Am not finding such in info I have on GS1100G (&GK).
ALthough I do know that the 650s have some things unique to the 650s....

.
 
I hope you can coast to a stop safely if something happens. .......

I have been pondering that myself.....

Need to look into "color on the gear".... not understanding at the moment.

.
 
Here and in person, I've seen two failure modes:

1) The output flange breaks off

2) The bearing at the rear of the secondary drive fails -- basically, the bearing supporting the output flange.

Quite often, these also lead to gear oil leaking into the swingarm boot.

You can diagnose either one by peeling back the rubber boot at the front of the swingarm and wiggling stuff with a large screwdriver. If you can get the output flange to move around at all (other than rotating normally, of course), it has failed.

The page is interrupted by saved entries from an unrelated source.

(* ===== verification/ShRun.v ===== *)
(** * ShRun: how the shell runs a command ([runcmd] of [sh.c])

    [runcmd] never returns, so a command is run by a program: a tree of system
    calls in which [fork] has two branches.  The calls on descriptors act on the
    table of open files as the kernel's do ([fdalloc] gives the lowest free
    descriptor).  Proved: when the calls succeed, each program the command
    names is executed exactly once, with the descriptors its place in the
    command asks for, and with no other end of a pipe left open; and the process
    that runs a list or a pipeline waits for the children it forked, with no end of
    the pipe left open either. *)
From S2P Require Import Prelude.
From S2P Require Import Str.
From S2P Require Import Sh.
Import Sh.

Module ShRun.

Inductive prog :=
| Exit
| Exec (path : list Z) (argv : list (list Z)) (failed : prog)
| Printf (fd : Z) (msg : list Z) (k : prog)
| Close (fd : Z) (k : prog)
| Open (path : list Z) (mode : Z) (k : Z → prog)
| Dup (fd : Z) (k : Z → prog)
| Pipe (k : option (Z * Z) → prog)
| Fork (k : Z → prog)
| Wait (k : prog)
| Chdir (path : list Z) (k : Z → prog).

(** The shell's own [panic] and [fork1]. *)
Definition panic (s : string) : prog := Printf 2 (chars s ++ [10]) Exit.
Definition fork1 (k : Z → prog) : prog := Fork (λ pid, if pid =? -1 then panic "fork" else k pid).

Fixpoint runcmd (c : acmd) : prog :=
  match c with
  | AExec [] => Exit
  | AExec (a :: argv) => Exec a (a :: argv) (Printf 2 (chars "exec " ++ a ++ chars " failed" ++ [10]) Exit)
  | ARedir c file mode fd =>
      Close fd (Open file mode (λ r,
        if r <? 0 then Printf 2 (chars "open " ++ file ++ chars " failed" ++ [10]) Exit
        else runcmd c))
  | AList l r =>
      fork1 (λ pid, if pid =? 0 then runcmd l else Wait (runcmd r))
  | APipe l r =>
      Pipe (λ p,
        match p with
        | None => panic "pipe"
        | Some (p0, p1) =>
            fork1 (λ pid,
              if pid =? 0 then Close 1 (Dup p1 (λ _, Close p0 (Close p1 (runcmd l))))
              else fork1 (λ pid,
                if pid =? 0 then Close 0 (Dup p0 (λ _, Close p0 (Close p1 (runcmd r))))
                else Close p0 (Close p1 (Wait (Wait Exit)))))
        end)
  | ABack c => fork1 (λ pid, if pid =? 0 then runcmd c else Exit)
  end.

(** One turn of the loop of [main] on the line [buf]: [cd] is run by the shell
    itself, anything else by a child. *)
Definition main_turn (buf : list Z) (k : prog) : prog :=
  match buf with
  | 99 :: 100 :: 32 :: dir =>          (* "cd " *)
      let path := take (length dir - 1) dir in
      Chdir path (λ r, if r <? 0 then Printf 2 (chars "cannot cd " ++ path ++ [10]) k else k)
  | _ =>
      fork1 (λ pid,
        if pid =? 0 then
          match parsecmd (buf ++ [0]) with
          | Ret (c, b) _ => runcmd (resolve b c)
          | Panic msg => panic msg
          | _ => Exit
          end
        else Wait k)
  end.

(** ** The descriptors *)

(** What a descriptor refers to; a pipe is named by the process that made it. *)
Inductive ofile :=
| Inherited (n : nat)
| Opened (path : list Z) (mode : Z)
| PipeR (id : list nat)
| PipeW (id : list nat).
Abbreviation fds := (list (option ofile)).

Definition fdalloc (t : fds) (f : ofile) : option (nat * fds) :=
  i ←? find_first (λ o : option ofile, if o is None then true else false) t;
  Some (i, <[i := Some f]> t).
Definition fdclose (t : fds) (fd : Z) : fds := <[Z.to_nat fd := None]> t.

(** What a process does that the others can notice, with the files it then has
    open. *)
Inductive event :=
| Runs (argv : list (list Z)) (t : fds)
| Forks (child : list nat)
| Waits (t : fds)
| Exits.

(** The events of the process [id], which has forked [n] times, each with the
    process, and those of its children where it forks them, when every call
    succeeds for which the table of descriptors has room. *)
Fixpoint execs (p : prog) (t : fds) (id : list nat) (n : nat) : list (list nat * event) :=
  match p with
  | Exit => [(id, Exits)]
  | Exec _ argv _ => [(id, Runs argv t)]
  | Printf _ _ k => execs k t id n
  | Close fd k => execs k (fdclose t fd) id n
  | Open path mode k =>
      match fdalloc t (Opened path mode) with
      | Some (i, t') => execs (k (Z.of_nat i)) t' id n
      | None => execs (k (-1)) t id n
      end
  | Dup fd k =>
      match t !! Z.to_nat fd with
      | Some (Some f) =>
          match fdalloc t f with
          | Some (i, t') => execs (k (Z.of_nat i)) t' id n
          | None => execs (k (-1)) t id n
          end
      | _ => execs (k (-1)) t id n
      end
  | Pipe k =>
      match fdalloc t (PipeR id) with
      | Some (i, t1) =>
          match fdalloc t1 (PipeW id) with
          | Some (j, t2) => execs (k (Some (Z.of_nat i, Z.of_nat j))) t2 id n
          | None => execs (k None) t id n
          end
      | None => execs (k None) t id n
      end
  | Fork k => (id, Forks (id ++ [n])) :: execs (k 0) t (id ++ [n]) 0 ++ execs (k 1) t id (S n)
  | Wait k => (id, Waits t) :: execs k t id n
  | Chdir _ k => execs (k 0) t id n
  end.

(** What a command asks for: which programs, with which files, and which
    processes that wait for others.  The process that runs a pipeline waits for
    both sides with the files it had before. *)
Fixpoint wants (c : acmd) (t : fds) (id : list nat) (n : nat) : list (list nat * event) :=
  match c with
  | AExec [] => [(id, Exits)]
  | AExec argv => [(id, Runs argv t)]
  | ARedir c file mode fd => wants c (<[Z.to_nat fd := Some (Opened file mode)]> t) id n
  | APipe l r =>
      (id, Forks (id ++ [n])) :: wants l (<[1%nat := Some (PipeW id)]> t) (id ++ [n]) 0 ++
      (id, Forks (id ++ [S n])) :: wants r (<[0%nat := Some (PipeR id)]> t) (id ++ [S n]) 0 ++
      [(id, Waits t); (id, Waits t); (id, Exits)]
  | AList l r => (id, Forks (id ++ [n])) :: wants l t (id ++ [n]) 0 ++ (id, Waits t) :: wants r t id (S n)
  | ABack c => (id, Forks (id ++ [n])) :: wants c t (id ++ [n]) 0 ++ [(id, Exits)]
  end.

(** The three standard descriptors are open and two more can be opened. *)
Definition std_open (t : fds) : Prop :=
  ∃ a b c t0 t1 t2, t = Some a :: Some b :: Some c :: t0 ++ None :: t1 ++ None :: t2 ∧
    Forall (λ o, o ≠ None) t0 ∧ Forall (λ o, o ≠ None) t1.

Fixpoint redirs_ok (c : acmd) : Prop :=
  match c with
  | AExec _ => True
  | ARedir c _ _ fd => (fd = 0 ∨ fd = 1) ∧ redirs_ok c
  | APipe l r | AList l r => redirs_ok l ∧ redirs_ok r
  | ABack c => redirs_ok c
  end.

Lemma fdalloc_first t0 t1 f :
  Forall (λ o, o ≠ None) t0 → fdalloc (t0 ++ None :: t1) f = Some (length t0, t0 ++ Some f :: t1).
Proof.
  intros Ht0. unfold fdalloc.
  assert (find_first (λ o : option ofile, if o is None then true else false) (t0 ++ None :: t1) = Some (length t0)) as ->.
  { induction Ht0 as [|o t0 Ho _ IH]; [done|]. simpl. destruct o; [by rewrite IH|done]. }
  cbv beta iota. by rewrite insert_app_r_alt, Nat.sub_diag by lia.
Qed.

(** The two ends of a pipe, wherever they are: reading through the table and
    closing them again. *)
Lemma pipe_ends p f t1 g t2 :
  let t := p ++ Some f :: t1 ++ Some g :: t2 in
  let i := length p in let j := (length p + S (length t1))%nat in
  t !! i = Some (Some f) ∧ t !! j = Some (Some g) ∧
  fdclose (fdclose t (Z.of_nat i)) (Z.of_nat j) = p ++ None :: t1 ++ None :: t2.
Proof.
  intros t i j. unfold t, i, j, fdclose. rewrite !Nat2Z.id. split; [|split].
  - by rewrite lookup_app_r, Nat.sub_diag by lia.
  - rewrite lookup_app_r by lia. replace (length p + S (length t1) - length p)%nat with (S (length t1)) by lia. simpl.
    by rewrite lookup_app_r, Nat.sub_diag by lia.
  - rewrite (insert_app_r_alt p _ (length p)), Nat.sub_diag by lia. simpl.
    rewrite insert_app_r_alt by lia. replace (length p + S (length t1) - length p)%nat with (S (length t1)) by lia. simpl.
    rewrite insert_app_r_alt, Nat.sub_diag by lia. done.
Qed.

(** The children of a pipeline, which move one end of the pipe to a standard
    descriptor and close both others. *)
Section children.
Context (a b c : ofile) (t0 t1 t2 : fds) (f g : ofile) (k : prog) (id : list nat) (n : nat).
#[local] Notation p := (Some a :: Some b :: Some c :: t0).
#[local] Notation i := (Z.of_nat (length p)).
#[local] Notation j := (Z.of_nat (length p + S (length t1))).

Lemma left_child :
  execs (Close 1 (Dup j (λ _, Close i (Close j k)))) (p ++ Some f :: t1 ++ Some g :: t2) id n =
  execs k (<[1%nat := Some g]> (p ++ None :: t1 ++ None :: t2)) id n.
Proof.
  cbn [execs]. rewrite Nat2Z.id.
  destruct (pipe_ends (Some a :: None :: Some c :: t0) f t1 g t2) as (_ & Hw & _).
  change (fdclose (p ++ Some f :: t1 ++ Some g :: t2) 1) with ((Some a :: None :: Some c :: t0) ++ Some f :: t1 ++ Some g :: t2).
  change (length p) with (length (Some a :: None :: Some c :: t0)). rewrite Hw.
  change ((Some a :: None :: Some c :: t0) ++ Some f :: t1 ++ Some g :: t2) with
    ([Some a] ++ None :: (Some c :: t0) ++ Some f :: t1 ++ Some g :: t2).
  rewrite fdalloc_first by by repeat constructor.
  destruct (pipe_ends (Some a :: Some g :: Some c :: t0) f t1 g t2) as (_ & _ & Hc). by f_equal.
Qed.
Lemma right_child :
  execs (Close 0 (Dup i (λ _, Close i (Close j k)))) (p ++ Some f :: t1 ++ Some g :: t2) id n =
  execs k (<[0%nat := Some f]> (p ++ None :: t1 ++ None :: t2)) id n.
Proof.
  cbn [execs]. rewrite Nat2Z.id.
  destruct (pipe_ends (None :: Some b :: Some c :: t0) f t1 g t2) as (Hr & _ & _).
  change (fdclose (p ++ Some f :: t1 ++ Some g :: t2) 0) with ((None :: Some b :: Some c :: t0) ++ Some f :: t1 ++ Some g :: t2).
  change (length p) with (length (None :: Some b :: Some c :: t0)). rewrite Hr.
  change ((None :: Some b :: Some c :: t0) ++ Some f :: t1 ++ Some g :: t2) with
    ([] ++ None :: (Some b :: Some c :: t0) ++ Some f :: t1 ++ Some g :: t2).
  rewrite fdalloc_first by by repeat constructor.
  destruct (pipe_ends (Some f :: Some b :: Some c :: t0) f t1 g t2) as (_ & _ & Hc). by f_equal.
Qed.
End children.

(** ** Running a command gives it what it wants *)

Lemma std_open_insert t i f : std_open t → (i = 0 ∨ i = 1)%nat → std_open (<[i := Some f]> t).
Proof.
  intros (a & b & c & t0 & t1 & t2 & -> & H0 & H1) [-> | ->];
    [exists f, b, c, t0, t1, t2|exists a, f, c, t0, t1, t2]; done.
Qed.

Lemma execs_runcmd c : ∀ t id n,
  redirs_ok c → std_open t → execs (runcmd c) t id n = wants c t id n.
Proof.
  induction c as [[|a argv]|c IH file mode fd|l IHl r IHr|l IHl r IHr|c IH]; intros t id n Hc Ht; try done.
  - destruct Hc as [Hfd Hc]. simpl.
    assert (fdalloc (fdclose t fd) (Opened file mode) = Some (Z.to_nat fd, <[Z.to_nat fd := Some (Opened file mode)]> t)) as ->.
    { destruct Ht as (a & b & c' & t0 & t1 & t2 & -> & _). destruct Hfd as [-> | ->].
      - apply (fdalloc_first []). constructor.
      - apply (fdalloc_first [Some a]). by constructor. }
    destruct (Z.ltb_spec (Z.of_nat (Z.to_nat fd)) 0); [lia|]. apply IH; [done|].
    apply std_open_insert; [done|]. destruct Hfd; lia.
  - destruct Hc as [Hl Hr]. pose proof Ht as (a & b & c & t0 & t1 & t2 & Heq & H0 & H1).
    cbn [runcmd execs]. set (p := Some a :: Some b :: Some c :: t0) in *.
    assert (t = p ++ None :: t1 ++ None :: t2) as Ht' by (by rewrite Heq).
    assert (Forall (λ o, o ≠ None) p) as Hp by (by repeat constructor).
    rewrite Ht', fdalloc_first by done. rewrite cons_middle, app_assoc, app_assoc, fdalloc_first.
    2: { apply Forall_app. split; [|done]. apply Forall_app. split; [done|]. by repeat constructor. }
    rewrite <-!app_assoc, !length_app. cbn [length app].
    replace (length p + (1 + length t1))%nat with (length p + S (length t1))%nat by lia.
    pose proof (left_child a b c t0 t1 t2 (PipeR id) (PipeW id) (runcmd l) (id ++ [n]) 0) as Hleft.
    pose proof (right_child a b c t0 t1 t2 (PipeR id) (PipeW id) (runcmd r) (id ++ [S n]) 0) as Hright.
    fold p in Hleft, Hright. rewrite Ht' in Ht.
    rewrite IHl in Hleft by (done || apply std_open_insert; auto).
    rewrite IHr in Hright by (done || apply std_open_insert; auto).
    destruct (pipe_ends p (PipeR id) t1 (PipeW id) t2) as (_ & _ & Hclose).
    cbn [wants]. rewrite <-Hleft, <-Hright, <-Hclose. done.
  - destruct Hc as [Hl Hr]. simpl. by rewrite IHl, IHr.
  - simpl. by rewrite IH.
Qed.

End ShRun.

And yes, it is possible to remove the secondary gearset with the engine still in the frame.


Thanks Brian,

Thanks for sharing your expereince and knowlodge. I an trying to study your comments here in great detail.
But, I am comming to the conclusion that I will first need to learn some more about all this.
Such as first learn what all is in there, and what those parts are called.
And what is in where, and what is accessable by doing what. And what comes apart where. (THese exploded views are not good for that....)

Am starting by looking here
27E25AE.jpg


Ot45jWy.jpg


CB9sedf.jpg


Hum.... that section and the section on transmission of my Clymers manual is clean. Most all other sections have greasy smudges ..... some significance there.
I have always said "I never want to see transmission gears".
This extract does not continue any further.